Why men can never forgive a wife’s affair… even though they’d expect YOU to forgive them | Mail Online

In today’s latest incisive Daily Mail critique of feminism, we learn that men can forgive themselves for cheating, but not their female partners. Oh, it seems they are saying, for the olden days when men could screw around as much as possible and always be forgiven by their wives who stayed at home wearing clean aprons and scrubbing?

Because I think that Philip Hodson’s statement goes for women, too: it’s for ever easier for us to make excuses for our own behaviour - which we have agency over, of course - than for the behaviour of other people, even if we are guilty of the exact same crappy thing. Perhaps the apparent ease with which women forgive is driven more by the social expectation that we will forgive, and the fact that research shows that women tend to be more disadvantaged (economically, socially, emotionally) by broken relationships, which may act as a discincentive for us to leave.
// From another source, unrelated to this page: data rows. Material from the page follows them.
(* ===== verification/Permits.v ===== *)
(** * Permits: the bound on concurrent upstream requests (src/src/pcs.rs,
    [acquire_permit], [measured_attempt], the guards, and the loop of [send])

    Each request upstream waits for one of [upstream_max_concurrent] permits
    for every attempt it makes, holds it for that attempt only, and keeps the
    metrics through guards that also run when its future is dropped.  A request
    is a state machine here, its suspension points are its stages; a step is
    what happens between two of them, but the release of a permit and the
    count of requests in flight are separate steps, as they are separate
    atomic operations.  [Pcs.send_loop] is the same loop seen by one request
    that waits for nothing; [after] is what both decide on.  Times are in
    nanoseconds. *)

From Stdlib Require Import ZArith Lia.
From stdpp Require Import base list strings option relations.
From S2P Require Import Prelude Text Errors Env Cache Pcs Metrics MetricsSpec PcsSpec.

Local Open Scope Z_scope.
#[local] Set Default Proof Using "Type*".

(** [Semaphore::new] refuses more than [usize::MAX >> 3] permits. *)
Definition MAX_PERMITS : Z := Z.shiftr u64_max 3.
Definition new_permits (upstream_max_concurrent : Z) : option Z :=
  let n := Z.max upstream_max_concurrent 1 in
  if MAX_PERMITS <? n then None else Some n.

(** ** What an attempt decides *)

(** The variables of the loop of [send]: [tk_left] attempts remain, the
    current one included *)
Record Loop := { tk_left : nat; tk_attempt : Z; tk_throttled : Z; tk_delay : option Z }.

Definition begin (max_attempts : nat) : Loop :=
  {| tk_left := max_attempts; tk_attempt := 0; tk_throttled := 0; tk_delay := None |}.

Inductive After := Finish (r : res HttpResponse) | Retry (l : Loop) (throttled_retry : bool).

Definition after (l : Loop) (x : exchange_result) : After :=
  match outcome x with
  | Err e =>
      if (tk_left l <=? 1)%nat then Finish (Err e)
      else Retry {| tk_left := tk_left l - 1; tk_attempt := tk_attempt l + 1; tk_throttled := tk_throttled l;
                    tk_delay := None |} false
  | Ok r =>
      if throttling (hr_status r) && (tk_throttled l + 1 <? MAX_THROTTLED_ATTEMPTS) && negb (tk_left l <=? 1)%nat then
        Retry {| tk_left := tk_left l - 1; tk_attempt := tk_attempt l + 1; tk_throttled := tk_throttled l + 1;
                 tk_delay := retry_after r |} true
      else Finish (Ok r)
  end.

(** How long the loop sleeps before an attempt that is not the first *)
Definition backoff (l : Loop) : Z := default (Z.shiftl 50 (Z.min (tk_attempt l) 5)) (tk_delay l) * 1_000_000.

(** The status an attempt is recorded with *)
Definition attempt_status (x : exchange_result) : UpstreamStatus :=
  match x with
  | TimedOut => Timeout
  | TransportError => Error
  | Answered r => match read_response r with Ok r => from_status (hr_status r) | Err _ => Error end
  end.

(** ** The requests *)

Inductive Stage :=
| Sleeping (since : Z)  (** behind its [BackoffTimer] *)
| Queueing (since : Z)  (** behind its [PermitWaitGuard] *)
| Attempting (since : Z)  (** with a permit, an [InflightGuard] and an [AttemptGuard] *)
| Releasing (next : option After)  (** its permit is back; [None] when it is being dropped *)
| Ended (r : res HttpResponse)
| Dropped.

Record Request := { rq_upstream : Upstream; rq_loop : Loop; rq_retry : bool; rq_stage : Stage }.

Record PState := {
  p_now : Z;
  available : Z;
  requests : list Request;
  (** the calls of the metrics, in their order *)
  p_log : list Event
}.

Definition idle (permits : Z) : PState := {| p_now := 0; available := permits; requests := []; p_log := [] |}.

Inductive pevent :=
| Tick (d : Z)
| Begin (up : Upstream) (max_attempts : nat)
| Wake (i : nat)
| Grant (i : nat)
| Answer (i : nat) (x : exchange_result)
| Release (i : nat)
| Abandon (i : nat).

Definition at_stage (r : Request) (st : Stage) : Request :=
  {| rq_upstream := rq_upstream r; rq_loop := rq_loop r; rq_retry := rq_retry r; rq_stage := st |}.

Definition resume (now : Z) (r : Request) (a : option After) : Request :=
  match a with
  | None => at_stage r Dropped
  | Some (Finish x) => at_stage r (Ended x)
  | Some (Retry l throttled) =>
      {| rq_upstream := rq_upstream r; rq_loop := l; rq_retry := throttled; rq_stage := Sleeping now |}
  end.

(** Request [i] becomes [r], with [d] permits more and some metrics recorded. *)
Definition put (i : nat) (r : Request) (d : Z) (evs : list Event) (s : PState) : PState :=
  {| p_now := p_now s; available := available s + d; requests := <[i := r]> (requests s); p_log := p_log s ++ evs |}.

Definition pstep (e : pevent) (s : PState) : option PState :=
  match e with
  | Tick d =>
      if d <? 0 then None
      else Some {| p_now := p_now s + d; available := available s; requests := requests s; p_log := p_log s |}
  | Begin up max_attempts =>
      if (max_attempts =? 0)%nat then None
      else Some {| p_now := p_now s; available := available s;
                   requests := requests s ++ [{| rq_upstream := up; rq_loop := begin max_attempts; rq_retry := false;
                                                 rq_stage := Queueing (p_now s) |}];
                   p_log := p_log s |}
  | Wake i =>
      r ← requests s !! i;
      match rq_stage r with
      | Sleeping since =>
          if since + backoff (rq_loop r) <=? p_now s then Some (put i (at_stage r (Queueing (p_now s))) 0 [] s) else None
      | _ => None
      end
  | Grant i =>
      r ← requests s !! i;
      match rq_stage r with
      | Queueing since =>
          if 0 <? available s then
            Some (put i {| rq_upstream := rq_upstream r; rq_loop := rq_loop r; rq_retry := false;
                           rq_stage := Attempting (p_now s) |} (-1)
                    ([EvPermit (p_now s - since); EvInflight true] ++
                     (if rq_retry r then [EvThrottled (rq_upstream r)] else [])) s)
          else None
      | _ => None
      end
  | Answer i x =>
      r ← requests s !! i;
      match rq_stage r with
      | Attempting since =>
          Some (put i (at_stage r (Releasing (Some (after (rq_loop r) x)))) 1
                  [EvAttempt (rq_upstream r) (attempt_status x) (p_now s - since)] s)
      | _ => None
      end
  | Release i =>
      r ← requests s !! i;
      match rq_stage r with
      | Releasing a => Some (put i (resume (p_now s) r a) 0 [EvInflight false] s)
      | _ => None
      end
  | Abandon i =>
      r ← requests s !! i;
      match rq_stage r with
      | Sleeping _ => Some (put i (at_stage r Dropped) 0 [] s)
      | Queueing since => Some (put i (at_stage r Dropped) 0 [EvPermit (p_now s - since)] s)
      | Attempting since =>
          Some (put i (at_stage r (Releasing None)) 1 [EvAttempt (rq_upstream r) Error (p_now s - since)] s)
      | Releasing _ | Ended _ | Dropped => None
      end
  end.

Fixpoint pexec (evs : list pevent) (s : PState) : option PState :=
  match evs with
  | [] => Some s
  | e :: evs => s' ← pstep e s; pexec evs s'
  end.

(** Two requests and one permit: the second is granted it while the first
    sleeps before its second attempt. *)
Example backing_off_yields :
  (λ s, (map rq_stage (requests s), available s)) <$>
    pexec [Begin IntelPcs 2; Begin IntelPcs 2; Grant 0; Answer 0 TransportError; Release 0; Grant 1] (idle 1)
  = Some ([Sleeping 0; Attempting 0], 0).
Proof. reflexivity. Qed.

Example one_permit :
  pexec [Begin IntelPcs 2; Begin IntelPcs 2; Grant 0; Grant 1] (idle 1) = None.
Proof. reflexivity. Qed.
Anyway: my view on forgiveness? It’s a fine thing to do, if that’s what both of you want - remember, to forgive is not a unilateral decision, because the perpetrator needs to be able to accept forgiveness and move forward as well.

The most important thing to remember if infidelity cuts a swathe through your relationship is that you need to base your decisions about what’s going to happen on the future on as much clear thinking and genuine self-awareness as possible. That means not letting your fear of what other people will think about you (‘oh, but they’ll all judge me if I say with him’) be an influence, not letting your sex influence you (‘oh, but I’m a woman, so I should forgive’/’men dont’ forgive this kind of thing’)and communicating clearly what you need from your partner for the relationship to continue - not trusting that he or she will simply figure it out.